After a few iterations, DeRoche’s team — Bender, June Kim, and Alexander Peacock — created the “Rayn Jacket.” Playfully named after DeRoche himself, the jacket is waterproof, slips easily over his arms, and zips in the back with a zipper tether or the help of a friend. The new coat takes only a minute to put on. In fact, the coat is so successful that it will be available for sale within the next spring. For DeRoche, the Rayn Jacket allows him to dress independently and regulate his temperature, but it also enables him to go out even when it rains, to stop by a coffee shop, and take his jacket off if the weather is too warm. In short, it allows him to enjoy simple, everyday activities.
Another prototype that will make it to the market is “Neoclosure,” a magnetic seam that can be covertly incorporated in a variety of clothing articles. Tufts classics professor Steve Hirsch needed a pair of formal pants that suited his needs as a wheelchair user. His team, comprised of Leah Gaffney, Hanna Oh, and Alexandra Billert, developed Neoclosure, which they inserted in the seam of his trousers. In an email correspondence with Teo, Hirsch writes: “And . . . the pants fit very nicely, function smoothly, and are really wonderful to have!
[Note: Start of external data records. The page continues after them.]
(** The body of the loop, with the number of steps included so far. *)
Definition add_step (stepKeys : list string) (acc : DeploymentPlan * nat) (step : DeploymentProcessStep)
    : DeploymentPlan * nat :=
  let '(p, includedCount) := acc in
  let p := check_condition step stepKeys (check_action step p) in
  let planned := plan_step p step in
  (append_step planned p, if st_Included planned then S includedCount else includedCount).

Definition addDeploymentPlanSteps (p : DeploymentPlan) (snapshot : list DeploymentProcessStep) : DeploymentPlan :=
  let steps := stable_sort step_less snapshot in
  let '(p, includedCount) := foldl (add_step (ds_Key <$> steps)) (p, 0) steps in
  block_if (bool_decide (0 < length steps) && bool_decide (includedCount = 0)) "no_applicable_steps" "steps"
    "process snapshot has no steps applicable to the selected channel and environment" p.
End steps.

(** ** Variables *)

Definition cloneRawMessage (value : option string) : option string :=
  if bool_decide (default "" value = "") then None else value.

Definition with_value (value : option string) (v : ResolvedVariable) : ResolvedVariable :=
  {| rv_VariableSetID := rv_VariableSetID v; rv_VariableID := rv_VariableID v; rv_Key := rv_Key v;
     rv_Type := rv_Type v; rv_IsRequired := rv_IsRequired v; rv_Status := rv_Status v; rv_Source := rv_Source v;
     rv_Value := value; rv_ReferenceID := rv_ReferenceID v; rv_ReferenceName := rv_ReferenceName v;
     rv_Redacted := rv_Redacted v; rv_Trace := rv_Trace v |}.

Definition plan_variable (p : DeploymentPlan) (v : ResolvedVariable) : DeploymentPlanVariable :=
  {| vr_ID := Nil; vr_DeploymentPlanID := Nil; vr_OrganizationID := pl_OrganizationID p;
     vr_Variable := with_value (cloneRawMessage (rv_Value v)) v |}.

Definition append_variable (v : DeploymentPlanVariable) (p : DeploymentPlan) : DeploymentPlan :=
  with_lists (pl_Targets p) (pl_TargetComponents p) (pl_Steps p) (pl_Variables p ++ [v]) (pl_Issues p) p.

Definition unresolved_required (v : ResolvedVariable) : bool :=
  rv_IsRequired v && match rv_Status v with VariableResolutionStatusUnresolved => true | _ => false end.

Definition add_variable (p : DeploymentPlan) (v : ResolvedVariable) : DeploymentPlan :=
  block_if (unresolved_required v) "required_variable_unresolved" ("variables." +:+ rv_Key v)
    ("required variable " +:+ quote (rv_Key v) +:+ " is unresolved") (append_variable (plan_variable p v) p).
(* ===== verification/PlanResolution.v ===== *)
(** * What a deployment plan is made of

    When a plan is ready, which steps it has and how its issues are numbered. *)
From S2P Require Import Prelude GoStrings Uuid GoJson TaskStore Transaction Lifecycle VariableResolution VariableJson StepRedaction ActionRegistry ExternalExecution DeploymentProcess Conditions ReleaseContract DeploymentPlans.
Open Scope list_scope.

(** ** The edits of a plan *)

(** Everything but the steps, the variables and the issues. *)
Definition base (p : DeploymentPlan) : DeploymentPlan := with_lists (pl_Targets p) (pl_TargetComponents p) [] [] [] p.
(** Everything but the issues. *)
Definition frame (p : DeploymentPlan) : DeploymentPlan :=
  with_lists (pl_Targets p) (pl_TargetComponents p) (pl_Steps p) (pl_Variables p) [] p.

Definition blocked (p : DeploymentPlan) : bool := deploymentPlanHasBlockers (pl_Issues p).

Definition numbered (p : DeploymentPlan) : Prop :=
  forall i x, pl_Issues p !! i = Some x -> iss_SortOrder x = ((Z.of_nat i + 1) * 10)%Z.

(** [q] has the issues of [p] and more, one of them blocking if [cond]. *)
Record adds_issues (cond : bool) (p q : DeploymentPlan) : Prop := {
  ai_frame : frame q = frame p;
  ai_blocked : blocked q = blocked p || cond;
  ai_numbered : numbered p -> numbered q;
}.

Lemma frame_base p q : frame q = frame p -> base q = base p.
Proof. intros E. exact (f_equal base E). Qed.

Lemma adds_none p : adds_issues false p p.
Proof. split; [done| |done]. by rewrite orb_false_r. Qed.

Lemma adds_trans c d p q r : adds_issues c p q -> adds_issues d q r -> adds_issues (c || d) p r.
Proof.
  intros [F1 B1 N1] [F2 B2 N2]. split; [congruence| |auto]. by rewrite B2, B1, orb_assoc.
Qed.

Lemma adds_issue severity code field message p :
  adds_issues (bool_decide (severity = SeverityBlocker)) p (addDeploymentPlanIssue severity code field message p).
Proof.
  split; [done| |].
  - unfold blocked, deploymentPlanHasBlockers. simpl. rewrite existsb_app. simpl. by rewrite orb_false_r.
  - intros Hn i x. simpl. rewrite lookup_app. destruct (pl_Issues p !! i) as [y|] eqn:E.
    + intros [= <-]. by apply Hn.
    + apply lookup_ge_None in E. rewrite list_lookup_singleton. case_match eqn:Ei; [|done].
      intros [= <-]. simpl. assert (i = length (pl_Issues p)) as -> by lia. done.
Qed.

Lemma adds_blocker code field message p : adds_issues true p (addBlocker code field message p).
Proof. apply (adds_issue SeverityBlocker). Qed.

Lemma adds_block_if c code field message p : adds_issues c p (block_if c code field message p).
Proof. destruct c; [apply adds_blocker|apply adds_none]. Qed.

(** A loop that only adds issues; the conditions may read what stays the same. *)
Lemma adds_foldl {A} (f : DeploymentPlan -> A -> DeploymentPlan) (c : A -> bool) l p :
  (forall q x, x ∈ l -> frame q = frame p -> adds_issues (c x) q (f q x)) -> adds_issues (existsb c l) p (foldl f p l).
Proof.
  revert p. induction l as [|x l IH]; intros p H; [apply adds_none|]. simpl.
  eapply adds_trans; [apply H; [by left|done]|]. apply IH. intros q y Hy E.
  apply H; [by right|]. rewrite E. apply H; [by left|done].
Qed.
Can't wait for a formal occasion to wear them.”
Deniz Aksel, Beth-Ann Latsko, and Niki Patel, the team that worked with Barbara Harrison, created the “Prosthetic Ridge Guard” (PRG), a light but durable brace that is worn over a prosthetic ridge to reduce the friction between the ridge and the pants. They also outfitted her jeans with zippers that allow her to adjust her prosthesis easily. Harrison, who has been wearing shorts or cut-off jeans in the winter, can now wear full-length pants and does not need to suffer through the winter cold.
Transformational projects and reflections
The MIT Public Service Center (PSC) supports students as they work with community members at home or abroad on transformational projects. For Open Style Lab, the PSC offered Teo a PSC Fellowship as well as mentorship and consistent advice. Teo says what she appreciated the most were the weekly reflections — a key component of the fellowship program — and the ongoing support and feedback of Alison Hynd, the PSC director for programs and fellowships administrator. “It’s easy to burn out in these projects to meet the needs of others,” but Hynd always responded with customized advice and encouragement, says Teo.
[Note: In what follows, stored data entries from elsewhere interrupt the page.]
Definition insertDeploymentPlanSteps (env : plenv) (p : DeploymentPlan) : plx unit := λ s,
  copied "insert steps"
    (copy_from (λ t, fits_int4 (st_TimeoutSeconds t) && fits_int4 (st_RetryMaxAttempts t)
                     && fits_int4 (st_RetryIntervalSeconds t) && fits_int4 (st_SortOrder t))
      (λ t, (0 <=? st_TimeoutSeconds t)%Z && (0 <=? st_RetryMaxAttempts t)%Z && (0 <=? st_RetryIntervalSeconds t)%Z
            && (0 <=? st_SortOrder t)%Z)
      (λ t u, bool_decide (st_ID u = st_ID t)
        || bool_decide (st_DeploymentPlanID u = st_DeploymentPlanID t) && bool_decide (st_StepKey u = st_StepKey t))
      (PlanStepRows s) (imap (step_row env p) (pl_Steps p)))
    (λ l s, set_part_rows (PlanTargetRows s) (PlanComponentRows s) l (PlanVariableRows s) (PlanIssueRows s) s) s.

Definition insertDeploymentPlanIssues (env : plenv) (p : DeploymentPlan) : plx unit := λ s,
  copied "insert issues"
    (copy_from (λ i, fits_int4 (iss_SortOrder i)) (λ i, (0 <=? iss_SortOrder i)%Z)
      (λ i j, bool_decide (iss_ID j = iss_ID i)) (PlanIssueRows s) (imap (issue_row env p) (pl_Issues p)))
    (λ l s, set_part_rows (PlanTargetRows s) (PlanComponentRows s) (PlanStepRows s) (PlanVariableRows s) l s) s.

Definition known_variable_type (t : VariableType) : bool := match t with VariableTypeOther _ => false | _ => true end.

(** ** Reading *)

Section tables.
Context `{SchemaValidator, Collation, Crypto, Jsonb}.

(** A value that the database refuses ends the copy. *)
Definition value_stored (v : DeploymentPlanVariable) : bool :=
  match deploymentPlanVariableJSONValue v with Some value => bool_decide (is_Some (jsonb_text value)) | None => true end.

Definition insertDeploymentPlanVariables (env : plenv) (p : DeploymentPlan) : plx unit := λ s,
  copied "insert variables"
    (if forallb value_stored (pl_Variables p)
     then copy_from (λ _, true) (λ v, known_variable_type (rv_Type (vr_Variable v)))
            (λ v w, bool_decide (vr_ID w = vr_ID v)
              || bool_decide (vr_DeploymentPlanID w = vr_DeploymentPlanID v)
                 && bool_decide (rv_VariableID (vr_Variable w) = rv_VariableID (vr_Variable v)))
            (PlanVariableRows s) (imap (variable_row env p) (pl_Variables p))
     else Err OtherWriteError)
    (λ l s, set_part_rows (PlanTargetRows s) (PlanComponentRows s) (PlanStepRows s) l (PlanIssueRows s) s) s.

(** The order of texts in the database, with equal texts ordered by [next]. *)
Definition text_then {A} (f : A -> string) (next : A -> A -> bool) (x y : A) : bool :=
  if bool_decide (f x = f y) then next x y else name_less (f x) (f y).
Definition never {A} (_ _ : A) : bool := false.

Definition getDeploymentPlanTargets (plan org : uuid) (s : pldb) : list DeploymentPlanTarget :=
  stable_sort (less_then dt_SortOrder (less_str_by (λ t, uuid_string (dt_DeploymentTargetID t))))
    (select_where (λ t, bool_decide (dt_DeploymentPlanID t = plan) && bool_decide (dt_OrganizationID t = org))
      (PlanTargetRows s)).

Definition component_less (x y : DeploymentPlanTargetComponent) : bool :=
  if bool_decide (tc_DeploymentPlanTargetID x = tc_DeploymentPlanTargetID y)
  then less_then tc_SortOrder (text_then tc_Component never) x y
  else less_str_by (λ c, uuid_string (tc_DeploymentPlanTargetID c)) x y.

Definition getDeploymentPlanTargetComponents (plan org : uuid) (s : pldb) : list DeploymentPlanTargetComponent :=
  stable_sort component_less
    (select_where (λ c, bool_decide (tc_DeploymentPlanID c = plan) && bool_decide (tc_OrganizationID c = org))
      (PlanComponentRows s)).

Definition getDeploymentPlanSteps (plan org : uuid) (s : pldb) : list DeploymentPlanStep :=
  stable_sort (less_then st_SortOrder (text_then st_StepKey never))
    (select_where (λ t, bool_decide (st_DeploymentPlanID t = plan) && bool_decide (st_OrganizationID t = org))
      (PlanStepRows s)).
(** C8. If the graph holds a call-function node whose target has no
    inference rule, or a call-module node whose module's class has none,
    [type_check] raises from every store: it never returns [True]. When
    the nodes before that one type-check, the error is the [RuntimeError]
    for that target or class, raised as the node is visited, and no later
    node is visited: the store is the one the earlier nodes left, with at
    most this node's unset type made dynamic. *)
Theorem unregistered_operator_aborts self pre n post :
  graph_nodes (traced self) = pre ++ n :: post →
  (op n = call_function →
   lookup_rule _INFERENCE_RULES (KTarget (node_target n)) = None →
   (∀ σ, ∃ e σ', type_check self σ = (Raise e, σ'))
   ∧ (∀ σ σ1, type_check_nodes self pre σ = (Ok tt, σ1) →
        type_check self σ
        = (Raise (RuntimeError (NoRuleForTarget (node_target n))), visited n σ1)))
  ∧ (∀ m, op n = call_module →
     getattr (traced self) (node_target n) = Ok m →
     lookup_rule _INFERENCE_RULES (KClass (type_of m)) = None →
     (∀ σ, ∃ e σ', type_check self σ = (Raise e, σ'))
     ∧ (∀ σ σ1, type_check_nodes self pre σ = (Ok tt, σ1) →
          type_check self σ
          = (Raise (RuntimeError (NoRuleForClass (type_of m))), visited n σ1))).
Proof.
  intros Hnodes. split.
  - intros Hop Hrule. apply (type_check_aborts self pre n post _ Hnodes).
    intros σ. by apply type_check_node_no_function_rule.
  - intros m Hop Hm Hrule. apply (type_check_aborts self pre n post _ Hnodes).
    intros σ. by apply type_check_node_no_class_rule.
Qed.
In the words of Hynd, “One of the things I really enjoyed about Open Style Lab’s development was that the experience was always as important as the final products. Grace and the leadership team worked hard to ensure that the clients, students, and program volunteers were supported and respected at every stage. At their final presentations at Boston’s Museum of Science, the teams’ passion and spirit of co-creation were as impressive as their ingenious designs.”
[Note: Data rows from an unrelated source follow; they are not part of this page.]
(** * Verification of [ucsd_scraper/parse_prereqs.py]

    A shallow embedding of the prerequisite parser and of the graph edge
    compiler, with the properties stated in the specification.

    Modelling conventions.
    - A Python [str] is a [list ascii]; an [ascii] is read as the code
      point of the same number, so the model covers the texts whose code
      points are below 256 (ASCII and Latin-1).  On this range the
      character classes below agree with CPython's Unicode tables: [\s]
      and [str.strip] use [str.isspace], [\d] is [0-9], and [[A-Z]] under
      [re.IGNORECASE] is [[A-Za-z]].
    - [str | None] is [option str]; a tuple of codes is a list of codes.
    - The patterns of the module are sequences of greedily quantified
      character classes, optionally closed by [$]; [re_match] below is the
      backtracking matcher of [re] specialised to this fragment.
    - An expression that can raise returns in [result].
    - Of [scrape_catalog.py] and [validate_audit.py] the functions on
      texts and on lists of courses are embedded: a paragraph of a page
      is its [class] attribute and its text, the value of
      [get_text(separator=" ")]; the requests, the HTML parser and the
      files are outside the model. *)

From Stdlib Require Import Ascii String List Bool Arith Lia.
From stdpp Require Import base option list gmap strings.
Import ListNotations.

Local Open Scope char_scope.
Local Open Scope list_scope.

(** ** Python values *)

Abbreviation str := (list ascii).

(** A string literal as a [str]. *)
Definition lit (s : string) : str := list_ascii_of_string s.
Arguments lit s%_string.

Inductive exn := IndexError.

Inductive result (A : Type) :=
| Ok (a : A)
| Raise (e : exn).
Arguments Ok {A} a.
Arguments Raise {A} e.

Global Instance result_bind : MBind result := fun A B f m =>
  match m with
  | Ok a => f a
  | Raise e => Raise e
  end.

(** A [for] loop whose body can raise. *)
Fixpoint for_each {A S} (body : S -> A -> result S) (l : list A) (st : S)
  : result S :=
  match l with
  | [] => Ok st
  | x :: l' => st' ← body st x; for_each body l' st'
  end.

(** ** Character classes *)

Definition char_in (lo hi : nat) (c : ascii) : bool :=
  let n := nat_of_ascii c in ((lo <=? n) && (n <=? hi))%nat.

(** [[A-Z]] *)
Definition is_upper (c : ascii) : bool := char_in 65 90 c.
(** [[a-z]] *)
Definition is_lower (c : ascii) : bool := char_in 97 122 c.
(** [[A-Z]] under [re.IGNORECASE] *)
Definition is_alpha (c : ascii) : bool := is_upper c || is_lower c.
(** [\d] *)
Definition is_digit (c : ascii) : bool := char_in 48 57 c.
(** [\s], and the characters removed by [str.strip()] and separating the
    fields of [str.split()]: tab to carriage return, the four separators
    0x1c-0x1f, the space, NEL and the no-break space. *)
Definition is_space (c : ascii) : bool :=
  let n := nat_of_ascii c in
  char_in 9 13 c || char_in 28 32 c || (n =? 133)%nat || (n =? 160)%nat.
(** [[.,;]], also the argument of [rstrip(".,;")] *)
Definition is_punct (c : ascii) : bool :=
  Ascii.eqb c "." || Ascii.eqb c "," || Ascii.eqb c ";".
(** a literal character, and the same under [re.IGNORECASE] *)
Definition is_char (x : ascii) (c : ascii) : bool := Ascii.eqb c x.
Definition is_char_i (lower upper : ascii) (c : ascii) : bool :=
  Ascii.eqb c lower || Ascii.eqb c upper.

(** ** String methods *)

Fixpoint lstrip (p : ascii -> bool) (s : str) : str :=
  match s with
  | [] => []
  | c :: s' => if p c then lstrip p s' else s
  end.

Definition rstrip (p : ascii -> bool) (s : str) : str :=
  rev (lstrip p (rev s)).

(** [s.strip()] *)
Definition py_strip (s : str) : str := rstrip is_space (lstrip is_space s).

(** [s.rstrip(".,;")] *)
Definition rstrip_punct (s : str) : str := rstrip is_punct s.

(** [";" in s] *)
Definition contains (x : ascii) (s : str) : bool := existsb (Ascii.eqb x) s.

(** [s.split(x, 1)[0]]: the text before the first [x], or all of [s]. *)
Fixpoint before_first (x : ascii) (s : str) : str :=
  match s with
  | [] => []
  | c :: s' => if Ascii.eqb c x then [] else c :: before_first x s'
  end.

(** [s.split()]: the maximal runs of non-space characters.  [cur] is the
    field being read, reversed. *)
Fixpoint split_fields (cur : str) (s : str) : list str :=
  match s with
  | [] => match cur with [] => [] | _ => [rev cur] end
  | c :: s' =>
      if is_space c
      then match cur with
           | [] => split_fields [] s'
           | _ => rev cur :: split_fields [] s'
           end
      else split_fields (c :: cur) s'
  end.

Definition py_split (s : str) : list str := split_fields [] s.

(** [l[0]] *)
Definition index0 {A} (l : list A) : result A :=
  match l with
  | [] => Raise IndexError
  | x :: _ => Ok x
  end.

(** [l[-1]] *)
Definition index_last {A} (l : list A) : result A :=
  match rev l with
  | [] => Raise IndexError
  | x :: _ => Ok x
  end.

(** ** Regular expressions *)

(** A character class with a greedy quantifier [{lo,hi}]; [hi = None] is
    unbounded. *)
Record atom := Atom { cls : ascii -> bool; lo : nat; hi : option nat }.

Record regex := Regex { atoms : list atom; dollar : bool }.

Definition one (p : ascii -> bool) : atom := Atom p 1 (Some 1).
Definition plus (p : ascii -> bool) : atom := Atom p 1 None.
Definition star (p : ascii -> bool) : atom := Atom p 0 None.
Definition opt (p : ascii -> bool) : atom := Atom p 0 (Some 1).

(** Length of the longest prefix of [s] inside the class. *)
Fixpoint run_length (p : ascii -> bool) (s : str) : nat :=
  match s with
  | [] => 0
  | c :: s' => if p c then S (run_length p s') else 0
  end.

(** Number of characters a greedy quantifier takes first. *)
Definition greedy (a : atom) (s : str) : nat :=
  match hi a with
  | Some h => Nat.min h (run_length (cls a) s)
  | None => run_length (cls a) s
  end.

(** Try [k], [k-1], ..., [lo] repetitions and keep the first success. *)
Fixpoint backtrack {R} (try : nat -> option R) (lo k : nat) : option R :=
  if (k <? lo)%nat then None
  else match try k with
       | Some r => Some r
       | None => match k with
                 | 0 => None
                 | S k' => backtrack try lo k'
                 end
       end.

(** [$]: the end of the string, or just before a final newline. *)
Definition at_end (s : str) : bool :=
  match s with
  | [] => true
  | [c] => Ascii.eqb c "010"
  | _ => false
  end.

(** The length of the match of the atoms at the start of [s], if any. *)
Fixpoint match_atoms (r : list atom) (dollar : bool) (s : str) : option nat :=
  match r with
  | [] => if dollar then (if at_end s then Some 0 else None) else Some 0
  | a :: r' =>
      backtrack
        (fun k => option_map (Nat.add k) (match_atoms r' dollar (drop k s)))
        (lo a) (greedy a s)
  end.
Learning took place at all levels; students learned from their mentors, their clients, and each other. According to Teo, “our students loved the multidisciplinary teams and the chance to work on a solution that impacted a real-person.”
The future of Open Style Lab
The lab received significant press and participated in major events, including at the Museum of Science and Boston’s Fashion Week. In total, eight products were developed, two of which will be commercialized (the Rayn Jacket and Neoclosure, the latter of which has a pending patent). The Open Style Lab, however, does not stop here. The core team is working on a number of additional initiatives, from planning next year’s program, to a workshop on body image, sexuality, and fashion in partnership with Easter Seals Massachusetts, and an international collaboration with RogLab, a maker lab in Slovenia, among others.